The Magic of Macy’s

Anybody who knows me can tell you that I do not like to shop. It’s true. I’d rather be in a hospital than a shopping mall, and I dislike hospitals almost as much as faculty meetings. But it just so happens that I found myself at the Herald Square store of Macy’s the other day. They are getting ready for another “magic” season in which they promote the magic not of Christmas but of Macy’s.

I am not sure what that means except it involves people like you spending billions of dollars. They even have what they call “Macy money” to help you do that. A clerk tried to explain it to me, but my eyes glazed over.

As they hung garlands and Christmas lights (yes, it’s mid-October), I wandered around the store, which is supposed to be the biggest in the world. At least that’s what the sign says. I discovered that Macy’s is a great place to study people. There are all kinds, as you might imagine, and they come from all over the world. It’s like the United Nations of consumerism. I got to speak with people from Brazil, Argentina, Germany, and the Bronx. That last one was a woman showing out-of-town family around who needed the bathroom. I helped her find it (7th floor).

What I find even more amazing is that people do not shop as themselves; that is, they do not remain in their own persona and then perform transactions, whether out of need or want. They become other people, taking on a new persona that I call homo emacitans from the Latin, emacitas, which refers to an obsession (mania) with shopping. You’ve heard of Burning Man? This is Shopping Man.
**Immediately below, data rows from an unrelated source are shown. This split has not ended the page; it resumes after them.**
Lemma pin_step_inv s l s' : pin_inv s.1 -> pin_step s l s' -> pin_inv s'.1.
Proof.
  intros Hi Hstep. destruct Hstep as [pin mode hdr args r s s' E|pin r s s' E|pin enabled r s s' E|pin mode s s' E|pin value s s' E|pin r s s' E|n hd s s' Hn Hv E|x c t t' Hc Hl Hn].
  - refine (wp_result _ (fun _ s' => pin_inv s'.1) _ _ _ _ E). apply wp_attach; [done|done|]. intros port n h Hp Hn _ Hh.
    split; [done|]. split; [done|]. intros _ _. by apply inv_put_hdr.
  - refine (wp_result _ (fun _ s' => pin_inv s'.1) _ _ _ _ E). apply wp_detach; [done|done|]. intros port n h Hp Hn _ Hh.
    destruct (h_pin h =? -1); [done|]. by apply inv_put_hdr.
  - unfold stm32_pin_irq_enable in E. destruct (get_pin pin) as [i|] eqn:Er; [|by injection E as _ <-].
    destruct (get_pin_spec _ _ Er) as (port & n & Hp & Hn & -> & _ & _). destruct (enabled =? PIN_IRQ_ENABLE).
    + destruct (lookup_lt_is_Some_2 (pin_irq_hdr_tab s.1) (Z.to_nat n)) as [h Hh]; [rewrite (pv_tab _ Hi); lia|].
      destruct (irq_mode_and_pull (h_mode h)) as [mp|] eqn:Em.
      * refine (wp_result _ (fun _ s' => pin_inv s'.1) _ _ _ _ E). eapply wp_irq_on; [done|done|done|exact Hh|done|]. intros _. by exists mp.
      * revert E. unfold irq_on. destruct (get_pin_at port n Hp Hn) as [_ ->]. rewrite (bind_some _ _ s h s) by (unfold get_hdr, deref; by rewrite Hh).
        destruct (h_pin h =? -1); [by intros [= _ <-]|]. rewrite (bind_some _ _ s (2 ^ n, irqno n) s) by (unfold deref; by destruct (pin_irq_map_row n Hn) as (-> & _)).
        rewrite Em. done.
    + destruct (enabled =? PIN_IRQ_DISABLE); [|by injection E as _ <-].
      refine (wp_result _ (fun _ s' => pin_inv s'.1) _ _ _ _ E). by eapply wp_irq_off.
  - refine (wp_result _ (fun _ s' => pin_inv s'.1) _ _ _ _ E). by apply wp_mode.
  - refine (wp_result _ (fun _ s' => pin_inv s'.1) _ _ _ _ E). by apply wp_write.
  - refine (wp_result _ (fun _ s' => pin_inv s'.1) _ _ _ _ E). by apply wp_read.
  - rewrite exti_vector_eq in Hv by done. injection Hv as <-.
    destruct (irq_handler_eq (lines_of (irqno n)) s) as (v & _ & Eh); [apply lines_nodup|intros k Hk; by apply (proj1 (lines_of_spec n k Hn))|done|].
    rewrite Eh in E. clear Eh. case_match; [|done]. destruct p as [[] t]. injection E as <-. by apply with_pr1_inv.
  - apply inv_chip; [done|done| |done]. intros n Hn'. by rewrite Hl.
Qed.

(** C17: Invariant: whatever is attached, detached, enabled, disabled, set up, written and interrupted,
    the interrupt controller has an interrupt of the lines on exactly when one of its lines is
    enabled, and every line enabled is unmasked. *)
Theorem pins_invariant s tr s' : pin_inv s.1 -> steps pin_step s tr s' -> pin_inv s'.1 /\
  forall n, 0 <= n < 16 -> irqno n ∈ c_nvic (p_chip s'.1) <-> exists k, 0 <= k < 16 /\ irqno k = irqno n /\ Z.testbit (pin_irq_enable_mask s'.1) k = true.
Proof.
  intros Hi Hrun. assert (Hi' : pin_inv s'.1).
  { induction Hrun as [s|s l s1 tr s' Hstep _ IH]; [done|]. apply IH. by eapply pin_step_inv. }
  split; [done|]. intros n Hn. split; [by apply (pv_off _ Hi')|]. intros (k & Hk & <- & Hb). by apply (pv_on _ Hi').
Qed.

End interrupts.

(** ** Witnesses: the button on pin 13 of port C *)

#[local] Instance sample_writes : chip_writes := {
  bsrr_write odr v := Z.lor (Z.land odr (Z.lnot (Z.shiftr v 16))) (Z.land v 0xFFFF);
  pr1_write old v := Z.land old (Z.lnot v)
}.
Lemma sample_writes_ok : chip_writes_ok.
Proof.
  split; cbn.
  - intros odr v i Hi. rewrite Z.lor_spec, !Z.land_spec, Z.lnot_spec, Z.shiftr_spec by lia. change 0xFFFF with (Z.ones 16).
    rewrite Z.ones_spec_low by lia. rewrite andb_true_r. apply orb_comm.
  - intros old v i Hi. by rewrite Z.land_spec, Z.lnot_spec by lia.
Qed.

Definition reset_pins : pin_state := mkPins reset_chip (repeat no_hdr 16) 0.
Lemma reset_pins_inv : pin_inv reset_pins.
Proof.
  split; [apply reset_chip_ok|done|cbn; lia| | |]; cbn [reset_pins p_chip pin_irq_enable_mask reset_chip c_nvic]; try (intros n _; by rewrite Z.bits_0).
  intros n _ Hin. set_solver.
Qed.

(** The functions attached count what they are called with. *)
Definition count_call (f : positive) (args : Z) : M (list (positive * Z)) unit := modify (fun l => l ++ [(f, args)]).
Definition no_work : M (list (positive * Z)) unit := mret tt.

Lemma pin_irq_spec_witness : exists x, attach_enable (GET_PIN 2 13) PIN_IRQ_MODE_RISING 7 0 (reset_pins, @nil (positive * Z)) = Some ((0, 0), (x, [])) /\
  pin_inv x /\ armed 2 13 PIN_IRQ_MODE_RISING 7 0 x.
Proof.
  destruct (@pin_irq_spec (list (positive * Z)) sample_writes count_call no_work no_work sample_writes_ok 2 13 PIN_IRQ_MODE_RISING 7 0 no_hdr (reset_pins, [])
    ltac:(lia) ltac:(lia) reset_pins_inv eq_refl eq_refl ltac:(unfold PIN_IRQ_MODE_RISING; lia)) as (x & E & Hi & Ha & _).
  exists x. split; [exact E|]. split; [exact Hi|exact Ha].
Defined.

(** The line asks for its interrupt, which calls the function and takes the request back. *)
Definition button_line : pin_state * list (positive * Z) := after (attach_enable (GET_PIN 2 13) PIN_IRQ_MODE_RISING 7 5) (reset_pins, []).
Definition pressed_line : pin_state * list (positive * Z) := (with_pr1 0x2000 button_line.1, button_line.2).
Definition after_press : pin_state * list (positive * Z) := after (EXTI15_10_IRQHandler count_call no_work no_work) pressed_line.
Example after_press_calls : after_press.2 = [(7%positive, 5)] /\ pr1 after_press.1 = 0.
Proof. by vm_compute. Qed.

Lemma pins_invariant_witness : pin_inv after_press.1.
Proof.
  refine (proj1 (@pins_invariant (list (positive * Z)) sample_writes count_call no_work no_work sample_writes_ok (reset_pins, [])
    [LAttach 45 0; LEnable 45 1 0; LChip; LInterrupt 40] after_press reset_pins_inv _)).
  eapply steps_cons; [refine (ps_attach count_call no_work no_work 45 0 (Some 7%positive) 5 0 (reset_pins, []) (after (stm32_pin_attach_irq 45 0 (Some 7%positive) 5) (reset_pins, [])) _);
    apply (after_some (stm32_pin_attach_irq 45 0 (Some 7%positive) 5)); by vm_compute|].
  eapply steps_cons; [refine (ps_enable count_call no_work no_work 45 1 0 _ button_line _); by vm_compute|].
  eapply steps_cons; [refine (ps_chip count_call no_work no_work button_line.1 (p_chip pressed_line.1) button_line.2 button_line.2 _ _ _)|].
  { split; [by vm_compute| |by vm_compute]. intros q r Hr. do 11 (destruct q as [|q]; [by injection Hr as <-|]). done. }
  { intros n Hn. done. }
  { done. }
  eapply steps_cons; [refine (ps_interrupt count_call no_work no_work 13 (EXTI15_10_IRQHandler count_call no_work no_work) _ after_press _ eq_refl _); [lia|by vm_compute]|].
  apply steps_nil.
Defined.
People do not buy goods as Joe and Jane Doe, the museum curator and bookkeeper, or even Joe and Jane Doe, members of the Cleveland Rotary. They assume new identities based on the offer, discount, or deal being presented to them. Add an atmosphere of Macy’s magic, and voilà, they’re part of that new human species.

Macy 3
Miracle on 34th Street (1947)

I suppose advertisers and marketers have known this for years. Some of them even have anthropology backgrounds (I know one). But what I find disturbing is that such marketing is based on propaganda and coercion. It creates another reality into which consumers are lured with promises of beauty, perfection, and dazzling smiles with the hope of becoming worthy enough to be loved.
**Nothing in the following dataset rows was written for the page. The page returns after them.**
(** With the byte stored through [ch], if any. *)
Definition rt_ringbuffer_getchar : RB (Z * option Z) :=
  rb ← gets id;
  if rt_ringbuffer_data_len rb =? 0 then mret (0, None) else
  c ← deref (fun rb => buffer_ptr rb !! Z.to_nat (read_index rb));
  (if read_index rb =? buffer_size rb - 1 then
     modify (set_read_mirror Z.lnot) ;; modify (set_read_index (fun _ => 0))
   else modify (set_read_index (fun r => r + 1))) ;;
  mret (1, Some c).

Definition rt_ringbuffer_reset : RB unit :=
  modify (set_read_mirror (fun _ => 0)) ;;
  modify (set_read_index (fun _ => 0)) ;;
  modify (set_write_mirror (fun _ => 0)) ;;
  modify (set_write_index (fun _ => 0)).

(** The memory of the buffer comes from [rt_malloc]: [node] tells whether the control
    block could be had, [pool] the memory for [size] bytes, if any.  The result is [None]
    for a fault, [Some None] for RT_NULL. *)
Definition rt_ringbuffer_create (node : bool) (malloc : Z -> option (list Z)) (size : Z) :
    option (option rt_ringbuffer) :=
  if negb (0 <? size) then None else
  let size := u16 (RT_ALIGN_DOWN size RT_ALIGN_SIZE) in
  if negb node then Some None else
  match malloc size with
  | None => Some None
  | Some pool => Some <$> rt_ringbuffer_init pool (i16 size)
  end.

(** ** The representation

    The mirrored positions run modulo the size; the data lie from the read index on. *)

(** What is read, whether or not the write index has gone round. *)
Definition used (rb : rt_ringbuffer) : Z :=
  if read_mirror rb =? write_mirror rb then write_index rb - read_index rb
  else buffer_size rb - read_index rb + write_index rb.

Record rb_ok (rb : rt_ringbuffer) : Prop := {
  ro_size : 0 < buffer_size rb < 2 ^ 15;
  ro_buffer : Z.of_nat (length (buffer_ptr rb)) = buffer_size rb;
  ro_read : 0 <= read_index rb < buffer_size rb;
  ro_write : 0 <= write_index rb < buffer_size rb;
  ro_rmirror : 0 <= read_mirror rb < 2;
  ro_wmirror : 0 <= write_mirror rb < 2;
  ro_used : 0 <= used rb <= buffer_size rb
}.

(** The buffer holds the bytes [q], oldest first. *)
Definition holds (rb : rt_ringbuffer) (q : list Z) : Prop :=
  rb_ok rb /\ segment (buffer_size rb) (read_index rb) (used rb) (buffer_ptr rb) q.

(** The write index comes [used] positions after the read index. *)
Lemma slot_write rb x : rb_ok rb ->
  slot (buffer_size rb) (write_index rb + x) = slot (buffer_size rb) (read_index rb + used rb + x).
Proof.
  intros [? _ _ _ _ _ _]. unfold used. case_match.
  - f_equal. lia.
  - rewrite <- slot_over by lia. f_equal. lia.
Qed.

Lemma data_len_used rb : rb_ok rb -> rt_ringbuffer_data_len rb = used rb.
Proof.
  intros [? ? ? ? ? ? H]. change (2 ^ 15) with 32768 in *.
  unfold rt_ringbuffer_data_len, rt_ringbuffer_status. unfold used in *.
  destruct (Z.eqb_spec (read_index rb) (write_index rb)), (Z.eqb_spec (read_mirror rb) (write_mirror rb));
    cbn; try destruct (Z.ltb_spec (read_index rb) (write_index rb)); rewrite ?wrap_small by lia; lia.
Qed.
Lemma space_len_used rb : rb_ok rb -> rt_ringbuffer_space_len rb = buffer_size rb - used rb.
Proof.
  intros H. pose proof (data_len_used rb H) as E. destruct H as [? ? ? ? ? ? H]. unfold rt_ringbuffer_space_len.
  rewrite E. change (2 ^ 15) with 32768 in *. apply wrap_small. lia.
Qed.
Lemma status_full rb : rb_ok rb -> bool_decide (rt_ringbuffer_status rb = RT_RINGBUFFER_FULL) = (used rb =? buffer_size rb).
Proof.
  intros [? ? ? ? ? ? H]. unfold rt_ringbuffer_status. unfold used in *. symmetry.
  destruct (Z.eqb_spec (read_index rb) (write_index rb)), (Z.eqb_spec (read_mirror rb) (write_mirror rb));
    cbn; (apply Z.eqb_eq || apply Z.eqb_neq); lia.
Qed.

(** *** What a change of the indices makes of the queue *)

Lemma holds_write rb rb' q d k :
  holds rb q -> Z.of_nat (length d) <= buffer_size rb ->
  wrote (buffer_size rb) (write_index rb) d (buffer_ptr rb) (buffer_ptr rb') ->
  rb_ok rb' -> buffer_size rb' = buffer_size rb ->
  0 <= k -> used rb' = used rb + Z.of_nat (length d) - k ->
  (forall x, slot (buffer_size rb) (read_index rb' + x) = slot (buffer_size rb) (read_index rb + k + x)) ->
  holds rb' (drop (Z.to_nat k) (q ++ d)).
Proof.
  intros [Hok Hq] Hd Hw Hok' Hs Hk Hu Hr. split; [done|]. pose proof Hok as []. pose proof (ro_used _ Hok') as U.
  rewrite Hs, Hu in *. eapply segment_write; try done; [lia|lia|]. intros x. by apply slot_write.
Qed.

Lemma holds_read rb rb' q n :
  holds rb q -> 0 <= n -> buffer_ptr rb' = buffer_ptr rb ->
  rb_ok rb' -> buffer_size rb' = buffer_size rb -> used rb' = used rb - n ->
  (forall x, slot (buffer_size rb) (read_index rb' + x) = slot (buffer_size rb) (read_index rb + n + x)) ->
  holds rb' (drop (Z.to_nat n) q).
Proof.
  intros [Hok Hq] Hn Hb Hok' Hs Hu Hr. split; [done|]. pose proof (ro_used _ Hok'). rewrite Hs, Hu, Hb in *.
  eapply segment_read; [done|lia|done].
Qed.

Lemma wp_slice ptr off n Q rb : 0 <= off -> 0 <= n -> off + n <= Z.of_nat (length ptr) ->
  Q (take (Z.to_nat n) (drop (Z.to_nat off) ptr)) rb -> wp (slice ptr off n) Q rb.
Proof.
  intros. unfold slice. rewrite wp_bind. apply wp_assert; [|done].
  apply andb_true_intro. split; [apply andb_true_intro; split|]; by apply Z.leb_le.
Qed.
Lemma wp_load off n Q rb : 0 <= off -> 0 <= n -> off + n <= Z.of_nat (length (buffer_ptr rb)) ->
  Q (take (Z.to_nat n) (drop (Z.to_nat off) (buffer_ptr rb))) rb -> wp (load off n) Q rb.
Proof. intros. unfold load. rewrite wp_bind, wp_gets. by apply wp_slice. Qed.
Lemma wp_store off d (Q : unit -> rt_ringbuffer -> Prop) rb : 0 <= off -> off + Z.of_nat (length d) <= Z.of_nat (length (buffer_ptr rb)) ->
  Q tt (set_buffer (list_inserts (Z.to_nat off) d) rb) -> wp (store off d) Q rb.
Proof.
  intros. unfold store. rewrite wp_bind, wp_gets, wp_bind. apply wp_assert; [|done].
  apply andb_true_intro. split; by apply Z.leb_le.
Qed.
Lemma length_slice {A} (ptr : list A) off n : 0 <= off -> 0 <= n -> off + n <= Z.of_nat (length ptr) ->
  Z.of_nat (length (take (Z.to_nat n) (drop (Z.to_nat off) ptr))) = n.
Proof. intros. rewrite length_take, length_drop. lia. Qed.

Lemma flip m : 0 <= m < 2 -> wrap 1 (Z.lnot m) = 1 - m.
Proof. intros. assert (m = 0 \/ m = 1) as [-> | ->] by lia; done. Qed.

(** Both copies of a block into the buffer. *)
Lemma wp_copy_once {A} ptr n (m : RB A) Q rb : rb_ok rb ->
  0 <= n <= Z.of_nat (length ptr) -> n < buffer_size rb - write_index rb ->
  (forall buf, wrote (buffer_size rb) (write_index rb) (take (Z.to_nat n) ptr) (buffer_ptr rb) buf ->
     wp m Q (set_buffer (fun _ => buf) rb)) ->
  wp (d ← slice ptr 0 n; store (write_index rb) d ;; m) Q rb.
Proof.
  intros [] Hn Hlt HQ. rewrite wp_bind. apply wp_slice; [lia..|]. change (drop (Z.to_nat 0) ptr) with ptr.
  assert (Z.of_nat (length (take (Z.to_nat n) ptr)) = n) by (rewrite length_take; lia).
  cbn beta. rewrite wp_bind. apply wp_store; [lia..|]. apply HQ. apply wrote_once; lia.
Qed.
Lemma wp_copy_twice {A} ptr n (m : RB A) Q rb : rb_ok rb ->
  n <= Z.of_nat (length ptr) -> buffer_size rb - write_index rb <= n <= buffer_size rb ->
  (forall buf, wrote (buffer_size rb) (write_index rb) (take (Z.to_nat n) ptr) (buffer_ptr rb) buf ->
     wp m Q (set_buffer (fun _ => buf) rb)) ->
  wp (d ← slice ptr 0 (buffer_size rb - write_index rb); store (write_index rb) d ;;
      d ← slice ptr (buffer_size rb - write_index rb) (n - (buffer_size rb - write_index rb)); store 0 d ;; m) Q rb.
Proof.
  intros [] Hn Hlt HQ. set (k := buffer_size rb - write_index rb) in *.
  rewrite wp_bind. apply wp_slice; [lia..|]. change (drop (Z.to_nat 0) ptr) with ptr.
  assert (Z.of_nat (length (take (Z.to_nat k) ptr)) = k) by (rewrite length_take; lia).
  cbn beta. rewrite wp_bind. apply wp_store; [lia..|]. rewrite wp_bind. apply wp_slice; [lia..|].
  pose proof (length_slice ptr k (n - k) ltac:(lia) ltac:(lia) ltac:(lia)).
  cbn beta. rewrite wp_bind. apply wp_store; [done|cbn [buffer_ptr set_buffer]; rewrite length_inserts; lia|]. apply HQ.
  replace (take (Z.to_nat n) ptr) with (take (Z.to_nat k) ptr ++ take (Z.to_nat (n - k)) (drop (Z.to_nat k) ptr)).
  - apply wrote_twice; lia.
  - replace (Z.to_nat n) with (Z.to_nat k + Z.to_nat (n - k))%nat by lia. apply take_take_drop.
Qed.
The father of this kind of thing is Edward Bernays, nephew of Sigmund Freud and known for writing about the “invisible government” that is the “true ruling power of our country.” That may be stretching the point, but I can’t help feeling that Macy’s and the rest of the retail world is a giant Matrix that makes the one in the movie look tame. Certainly, walking around nine floors at Herald Square with the displays, lights, music, mannequins, saleswomen spritzing me with the latest celebrity cologne, and near fever pitch of shoppers was enough to make me think I had entered a Fellini movie.

I am not an economist and do not dispute the need for consumer spending to jump-start the economy. What troubles me is not that we are creating opportunities for people to buy. We are creating a new human being for whom the question of the relevance of the purchase she just made never enters her mind.

Does buying more and getting more move me any closer to the human being I am or could become? No, they do not. According to one famous New Yorker from Queens, they move us one step closer to the “dumper.”

Miracle on 34th Street photo from Fanpop. Want more? Go to Robert Brancatelli. The Brancatelli Blog is a member of The Free Media Alliance.

3 comments

  1. Molly, thank you for the note and kind words. Those are all interesting topics. I’ll do what I can over the next few months. You might think about answering some of those questions for your own blog. Best regards, Robert

  2. Hi Robert,
    Thanks for your blog on perspectives of shopping. I like reading your blog, because I think you are a good thinker and have many interesting insights to share! Please keep writing!

    Four topics I would be interested in reading more about are: What were you interested in when you were 12, and what kind of child were you like at that age? Also, if you could travel any where in the world without time or financial constraints were would you like to go? if you could travel anywhere and do a service project, where would you go and what kind of service work would you do? Finally, what makes you interested in Church History and what keeps you interested in Church History?